We prove a quantitative, finitary version of Trofimov’s result that a connected, locally finite vertex-transitive graph Γ of polynomial growth admits a quotient with finite fibres on which the action of Aut(Γ) is virtually nilpotent with finite vertex stabilisers. We also present some applications. We show that a finite, connected vertex-transitive graph Γ of large diameter admits a quotient with fibres of small diameter on which the action of Aut(Γ) is virtually abelian with vertex stabilisers of bounded size. We also show that Γ has moderate growth in the sense of Diaconis and Saloff-Coste, which is known to imply that the mixing and relaxation times of the lazy random walk on Γ are quadratic in the diameter. These results extend results of Breuillard and the second author for finite Cayley graphs of large diameter. Finally, given a connected, locally finite vertex-transitive graph Γ exhibiting polynomial growth at a single, sufficiently large scale, we describe its growth at subsequent scales, extending a result of Tao and an earlier result of our own for Cayley graphs. In forthcoming work we will give further applications.

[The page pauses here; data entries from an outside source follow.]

Lemma some_matcher_existsb matchers text :
  some_matcher test matchers text = existsb (λ matcher, test matcher text) matchers.
Proof. induction matchers as [|m ms IH]; [done|]. cbn. by rewrite IH. Qed.

Lemma guarded_existsb {A} (f : A → bool) (l : list A) :
  bool_decide (0 < length l) && existsb f l = existsb f l.
Proof. by destruct l. Qed.

Lemma autolabel_step_applies pull_request changedFiles labels rule :
  autolabel_step test ignores pull_request changedFiles labels rule
  = if rule_applies test ignores pull_request changedFiles rule
    then set_add (Autolabel.label rule) labels else labels.
Proof.
  unfold autolabel_step, rule_applies. rewrite !some_matcher_existsb.
  rewrite <- (guarded_existsb _ (Autolabel.branch rule)),
    <- (guarded_existsb _ (Autolabel.title rule)).
  replace (bool_decide (Autolabel.files rule ≠ []))
    with (bool_decide (0 < length (Autolabel.files rule)))
    by (by destruct (Autolabel.files rule)).
  cbn [negb andb].
  destruct (bool_decide (0 < length (Autolabel.files rule))),
    (existsb (ignores (Autolabel.files rule)) changedFiles),
    (bool_decide (0 < length (Autolabel.branch rule))),
    (existsb _ (Autolabel.branch rule)),
    (bool_decide (0 < length (Autolabel.title rule))),
    (existsb _ (Autolabel.title rule)),
    (PullRequestPayload.body pull_request) as [body|];
    cbn [negb andb orb]; try done.
  all: rewrite ?some_matcher_existsb; try rewrite <- (guarded_existsb _ (Autolabel.body rule)).
  all: by destruct (bool_decide (0 < length (Autolabel.body rule))),
            (existsb _ (Autolabel.body rule)).
Qed.

(** X27.  When a configuration is found and the autolabeler is not
    disabled, the handler adds the labels of the rules that apply to the
    change request, each label once, in one call; it makes no call when no rule
    applies. *)
Theorem autolabeler_labels rules pull_request changedFiles :
  ∃ labels : list string,
    NoDup labels
    ∧ (∀ label, label ∈ labels ↔
                ∃ rule, rule ∈ rules ∧ rule_applies test ignores pull_request changedFiles rule = true
                        ∧ Autolabel.label rule = label)
    ∧ autolabeler test ignores runnerIsActions true false rules pull_request changedFiles
      = match labels with
        | [] => NoLabels
        | _ =>
            AddLabels (PullRequestPayload.number pull_request) labels
              (if runnerIsActions
               then [ ("number", VNumber (PullRequestPayload.number pull_request));
                      ("labels", VString (join "," labels)) ]
               else [])
        end.
Proof.
  exists (foldl (autolabel_step test ignores pull_request changedFiles) [] rules).
  destruct (foldl_contributors
              (λ rule, if rule_applies test ignores pull_request changedFiles rule
                       then Some (Autolabel.label rule) else None)
              (autolabel_step test ignores pull_request changedFiles) rules [])
    as [Hnodup Hmem]; [|constructor|].
  { intros s rule. rewrite autolabel_step_applies. by destruct (rule_applies _ _ _). }
  split_and!; [done| |].
  - intros label. rewrite Hmem. split.
    + intros [[]%elem_of_nil|(rule & Hrule & Happlies)].
      exists rule. destruct (rule_applies _ _ _); [|done]. by injection Happlies as <-.
    + intros (rule & Hrule & Happlies & <-). right. exists rule. by rewrite Happlies.
  - unfold autolabeler. cbn [negb orb].
    by destruct (foldl _ _ _).
Qed.
(** * Contact book and assistant bot: a shallow embedding

    The development follows the two Python sources
    [task_01_address_book.py] and [task_02_assistant_bot.py].  Both
    define the same classes ([Field], [Name], [Phone], [Birthday],
    [Record], [AddressBook]); they differ in [Record.add_phone] and
    [Record.edit_phone], and only the second one has the command handlers
    and the console loop.

    Conventions of the embedding.
    - A Python [str] is a Rocq [string]: a sequence of 8-bit characters,
      read as the code points 0..255.  On these, the regular expression
      class [\d] is exactly ['0'..'9'].
    - A Python [int] is a [Z].
    - A raised exception is a value of [exn]; a method is a function in
      the state-and-exception monad [SE], where the state reached before a
      [raise] is kept (Python does not roll mutations back).
    - Objects that are shared by reference (the [Record] objects held by
      the [AddressBook] dictionary) live in an object store, and the
      dictionary holds references to them. *)

From Stdlib Require Import ZArith List Bool Ascii String DecimalString Lia.
Import ListNotations.

Open Scope string_scope.
Open Scope list_scope.
Open Scope Z_scope.

Infix "+++" := String.append (right associativity, at level 60) : string_scope.

(** ** Exceptions and the state-and-exception monad *)

Inductive exn : Type :=
| ValueError (msg : string)
| KeyError
| IndexError
| OverflowError (msg : string)
| EOFError.

Definition SE (S A : Type) : Type := S -> (exn + A) * S.

Definition ret {S A : Type} (a : A) : SE S A := fun s => (inr a, s).

Definition raise {S A : Type} (e : exn) : SE S A := fun s => (inl e, s).

Definition bind {S A B : Type} (m : SE S A) (k : A -> SE S B) : SE S B :=
  fun s =>
    match m s with
    | (inl e, s') => (inl e, s')
    | (inr a, s') => k a s'
    end.

Definition gets {S A : Type} (f : S -> A) : SE S A := fun s => (inr (f s), s).

Definition modify {S : Type} (f : S -> S) : SE S unit := fun s => (inr tt, f s).

(** Lifting of a fallible pure computation (a constructor call, say). *)
Definition lift {S A : Type} (r : exn + A) : SE S A := fun s => (r, s).

Declare Scope se_scope.
Delimit Scope se_scope with se.
Notation "x <- m ;; k" := (bind m (fun x => k))
  (at level 61, m at next level, right associativity) : se_scope.
Notation "m ;;; k" := (bind m (fun _ => k))
  (at level 61, right associativity) : se_scope.
Open Scope se_scope.

(** ** A small backtracking matcher for the regular expressions in use

    [rmatch r s] lists, in the order in which a backtracking engine tries
    them, the ways [r] matches a prefix of [s]: the text consumed and the
    text left. *)

Inductive regex : Type :=
| Chr (c : ascii)
| Rng (lo hi : ascii)
| Dig
| Cat (r1 r2 : regex)
| Alt (r1 r2 : regex)
| Rep (n : nat) (r : regex).

Definition is_digit (c : ascii) : bool :=
  ((48 <=? nat_of_ascii c) && (nat_of_ascii c <=? 57))%nat.

Definition in_range (lo hi c : ascii) : bool :=
  ((nat_of_ascii lo <=? nat_of_ascii c) && (nat_of_ascii c <=? nat_of_ascii hi))%nat.

Definition match_char (p : ascii -> bool) (s : string) : list (string * string) :=
  match s with
  | String c rest => if p c then [(String c EmptyString, rest)] else []
  | EmptyString => []
  end.

Definition match_then (m1 m2 : string -> list (string * string)) (s : string)
  : list (string * string) :=
  flat_map (fun '(a, rest) => map (fun '(b, rest') => (a +++ b, rest')) (m2 rest)) (m1 s).

Fixpoint match_times (n : nat) (m : string -> list (string * string)) (s : string)
  : list (string * string) :=
  match n with
  | O => [(EmptyString, s)]
  | S n' => match_then m (match_times n' m) s
  end.

Fixpoint rmatch (r : regex) (s : string) : list (string * string) :=
  match r with
  | Chr c => match_char (Ascii.eqb c) s
  | Rng lo hi => match_char (in_range lo hi) s
  | Dig => match_char is_digit s
  | Cat r1 r2 => match_then (rmatch r1) (rmatch r2) s
  | Alt r1 r2 => rmatch r1 s ++ rmatch r2 s
  | Rep n r' => match_times n (rmatch r') s
  end.

(** [re.fullmatch]: some way of matching consumes the whole text. *)
Definition fullmatch (r : regex) (s : string) : bool :=
  existsb (fun '(_, rest) => String.eqb rest EmptyString) (rmatch r s).

(** ** The field classes *)

Module Phone.

Record t : Type := mk { value : string }.

(** [re.fullmatch(r"\d{10}", value)] *)
Definition _is_valid (value : string) : bool := fullmatch (Rep 10 Dig) value.

Definition __init__ (value : string) : exn + t :=
  if negb (_is_valid value)
  then inl (ValueError "Phone number must be 10 digits.")
  else inr (mk value).

End Phone.

(** ** Calendar dates: the part of Python's [datetime] module in use

    The definitions follow the reference implementation of the module
    (proleptic Gregorian calendar, ordinal 1 for 0001-01-01). *)

Record date : Type := mkdate { year : Z; month : Z; day : Z }.

Definition MINYEAR : Z := 1.
Definition MAXYEAR : Z := 9999.
Definition _MAXORDINAL : Z := 3652059.

Definition _is_leap (year : Z) : bool :=
  (year mod 4 =? 0) && (negb (year mod 100 =? 0) || (year mod 400 =? 0)).

Definition _DAYS_IN_MONTH (month : Z) : Z :=
  match month with
  | 1 => 31 | 2 => 28 | 3 => 31 | 4 => 30 | 5 => 31 | 6 => 30
  | 7 => 31 | 8 => 31 | 9 => 30 | 10 => 31 | 11 => 30 | 12 => 31
  | _ => -1
  end.

Definition _DAYS_BEFORE_MONTH (month : Z) : Z :=
  match month with
  | 1 => 0 | 2 => 31 | 3 => 59 | 4 => 90 | 5 => 120 | 6 => 151
  | 7 => 181 | 8 => 212 | 9 => 243 | 10 => 273 | 11 => 304 | 12 => 334
  | _ => -1
  end.

Definition _days_before_year (year : Z) : Z :=
  let y := year - 1 in
  y * 365 + y / 4 - y / 100 + y / 400.

Definition _days_in_month (year month : Z) : Z :=
  if (month =? 2) && _is_leap year then 29 else _DAYS_IN_MONTH month.

Definition _days_before_month (year month : Z) : Z :=
  _DAYS_BEFORE_MONTH month + (if (2 <? month) && _is_leap year then 1 else 0).

Definition _ymd2ord (year month day : Z) : Z :=
  _days_before_year year + _days_before_month year month + day.

Definition _DI400Y : Z := _days_before_year 401.
Definition _DI100Y : Z := _days_before_year 101.
Definition _DI4Y : Z := _days_before_year 5.

Definition _ord2ymd (n : Z) : Z * Z * Z :=
  let n := n - 1 in
  let n400 := n / _DI400Y in
  let n := n mod _DI400Y in
  let year := n400 * 400 + 1 in
  let n100 := n / _DI100Y in
  let n := n mod _DI100Y in
  let n4 := n / _DI4Y in
  let n := n mod _DI4Y in
  let n1 := n / 365 in
  let n := n mod 365 in
  let year := year + (n100 * 100 + n4 * 4 + n1) in
  if (n1 =? 4) || (n100 =? 4) then (year - 1, 12, 31)
  else
    let leapyear := (n1 =? 3) && (negb (n4 =? 24) || (n100 =? 3)) in
    let month := Z.shiftr (n + 50) 5 in
    let preceding :=
      _DAYS_BEFORE_MONTH month + (if (2 <? month) && leapyear then 1 else 0) in
    if n <? preceding then
      let month := month - 1 in
      let preceding :=
        preceding - (_DAYS_IN_MONTH month + (if (month =? 2) && leapyear then 1 else 0)) in
      (year, month, n - preceding + 1)
    else (year, month, n - preceding + 1).

(** The checks of the constructor [date(year, month, day)]; the messages
    of [new_date] are those of CPython's implementation in C. *)
Definition valid_date (d : date) : bool :=
  (MINYEAR <=? year d) && (year d <=? MAXYEAR)
  && (1 <=? month d) && (month d <=? 12)
  && (1 <=? day d) && (day d <=? _days_in_month (year d) (month d)).

Definition string_of_Z (z : Z) : string :=
  DecimalString.NilZero.string_of_int (Z.to_int z).

Definition new_date (year month day : Z) : exn + date :=
  if negb ((MINYEAR <=? year) && (year <=? MAXYEAR))
  then inl (ValueError ("year " +++ string_of_Z year +++ " is out of range"))
  else if negb ((1 <=? month) && (month <=? 12))
  then inl (ValueError "month must be in 1..12")
  else if negb ((1 <=? day) && (day <=? _days_in_month year month))
  then inl (ValueError "day is out of range for month")
  else inr (mkdate year month day).

(** [d.replace(year=y)] builds a new date from the fields. *)
Definition replace_year (d : date) (y : Z) : exn + date :=
  new_date y (month d) (day d).

Definition toordinal (d : date) : Z := _ymd2ord (year d) (month d) (day d).

Definition fromordinal (n : Z) : date :=
  let '(y, m, d) := _ord2ymd n in mkdate y m d.

(** [d.weekday()]: Monday is 0, Sunday is 6. *)
Definition weekday (d : date) : Z := (toordinal d + 6) mod 7.

(** [d1 < d2] compares the triples (year, month, day). *)
Definition date_ltb (d1 d2 : date) : bool :=
  (year d1 <? year d2)
  || ((year d1 =? year d2)
      && ((month d1 <? month d2)
          || ((month d1 =? month d2) && (day d1 <? day d2)))).

(** [(d1 - d2).days] *)
Definition days_between (d1 d2 : date) : Z := toordinal d1 - toordinal d2.

(** [d + timedelta(days=n)] *)
Definition date_add (d : date) (n : Z) : exn + date :=
  let o := toordinal d + n in
  if (0 <? o) && (o <=? _MAXORDINAL) then inr (fromordinal o)
  else inl (OverflowError "date value out of range").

我们证明了Trofimov结果的定量的最终版本，即多项式增长的连接的局部有限的顶点-传递图Γ允许包含有限纤维的商，在该纤维上Aut（Γ）的作用实际上与有限顶点稳定器是幂等的。我们还介绍了一些应用程序。我们表明，一个大直径的有限连通顶点传递图Γ接纳一个小直径纤维的商，在该商数上，Aut（Γ）的作用实际上是阿贝尔式的，具有一定大小的顶点稳定器。我们还表明，在Diaconis和Saloff-Coste的意义上，Γ具有适度的增长，这已知意味着Γ上的惰性随机游走的混合和弛豫时间直径是平方的。这些结果扩展了Breuillard和第二作者关于大直径有限Cayley图的结果。最后，给定一个在单个足够大的尺度上展示多项式增长的连接的局部有限顶点传递图Γ，我们描述其在随后尺度上的增长，扩展了Tao的结果和我们自己对Cayley图的更早结果。在即将进行的工作中，我们将提供进一步的应用程序。